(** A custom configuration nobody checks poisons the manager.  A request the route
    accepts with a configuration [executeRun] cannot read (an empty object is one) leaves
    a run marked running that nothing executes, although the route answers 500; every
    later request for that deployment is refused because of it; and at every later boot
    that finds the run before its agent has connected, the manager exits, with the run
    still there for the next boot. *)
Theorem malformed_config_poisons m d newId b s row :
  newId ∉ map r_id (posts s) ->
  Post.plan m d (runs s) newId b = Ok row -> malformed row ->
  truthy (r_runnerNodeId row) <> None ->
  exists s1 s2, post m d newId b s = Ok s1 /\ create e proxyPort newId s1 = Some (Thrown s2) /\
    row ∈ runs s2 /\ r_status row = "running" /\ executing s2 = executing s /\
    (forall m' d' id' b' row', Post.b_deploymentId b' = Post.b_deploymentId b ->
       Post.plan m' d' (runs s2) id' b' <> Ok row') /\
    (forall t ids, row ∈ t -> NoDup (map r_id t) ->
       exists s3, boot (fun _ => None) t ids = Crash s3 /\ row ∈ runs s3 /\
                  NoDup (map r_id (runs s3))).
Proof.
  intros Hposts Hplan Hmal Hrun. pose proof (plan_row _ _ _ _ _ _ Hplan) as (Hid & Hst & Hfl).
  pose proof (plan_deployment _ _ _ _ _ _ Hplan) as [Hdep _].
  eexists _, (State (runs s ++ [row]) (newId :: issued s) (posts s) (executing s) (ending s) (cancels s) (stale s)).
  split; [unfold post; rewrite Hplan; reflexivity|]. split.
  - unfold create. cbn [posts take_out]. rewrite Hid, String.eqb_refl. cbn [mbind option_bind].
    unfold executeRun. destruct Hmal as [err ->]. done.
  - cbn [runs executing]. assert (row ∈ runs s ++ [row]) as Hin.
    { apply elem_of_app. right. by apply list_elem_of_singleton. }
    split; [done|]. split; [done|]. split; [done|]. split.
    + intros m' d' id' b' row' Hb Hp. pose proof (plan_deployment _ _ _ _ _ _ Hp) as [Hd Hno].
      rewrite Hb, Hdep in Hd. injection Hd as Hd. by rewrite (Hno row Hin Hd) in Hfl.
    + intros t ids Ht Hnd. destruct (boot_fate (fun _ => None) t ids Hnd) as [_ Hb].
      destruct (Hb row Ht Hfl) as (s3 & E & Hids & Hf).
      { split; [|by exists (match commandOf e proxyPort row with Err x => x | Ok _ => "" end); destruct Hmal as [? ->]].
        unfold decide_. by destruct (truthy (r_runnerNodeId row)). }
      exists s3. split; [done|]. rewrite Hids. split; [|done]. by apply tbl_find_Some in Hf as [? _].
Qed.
----
> THE TASK
Everything from the line containing "(forall t ids, row" down to the last line of the entries is to be returned exactly, both ends included, and nothing beyond it.

> PROBLEM SOLUTION
    (forall t ids, row ∈ t -> NoDup (map r_id t) ->
       exists s3, boot (fun _ => None) t ids = Crash s3 /\ row ∈ runs s3 /\
                  NoDup (map r_id (runs s3))).
Proof.
  intros Hposts Hplan Hmal Hrun. pose proof (plan_row _ _ _ _ _ _ Hplan) as (Hid & Hst & Hfl).
  pose proof (plan_deployment _ _ _ _ _ _ Hplan) as [Hdep _].
  eexists _, (State (runs s ++ [row]) (newId :: issued s) (posts s) (executing s) (ending s) (cancels s) (stale s)).
  split; [unfold post; rewrite Hplan; reflexivity|]. split.
  - unfold create. cbn [posts take_out]. rewrite Hid, String.eqb_refl. cbn [mbind option_bind].
    unfold executeRun. destruct Hmal as [err ->]. done.
  - cbn [runs executing]. assert (row ∈ runs s ++ [row]) as Hin.
    { apply elem_of_app. right. by apply list_elem_of_singleton. }
    split; [done|]. split; [done|]. split; [done|]. split.
    + intros m' d' id' b' row' Hb Hp. pose proof (plan_deployment _ _ _ _ _ _ Hp) as [Hd Hno].
      rewrite Hb, Hdep in Hd. injection Hd as Hd. by rewrite (Hno row Hin Hd) in Hfl.
    + intros t ids Ht Hnd. destruct (boot_fate (fun _ => None) t ids Hnd) as [_ Hb].
      destruct (Hb row Ht Hfl) as (s3 & E & Hids & Hf).
      { split; [|by exists (match commandOf e proxyPort row with Err x => x | Ok _ => "" end); destruct Hmal as [? ->]].
        unfold decide_. by destruct (truthy (r_runnerNodeId row)). }
      exists s3. split; [done|]. rewrite Hids. split; [|done]. by apply tbl_find_Some in Hf as [? _].
Qed.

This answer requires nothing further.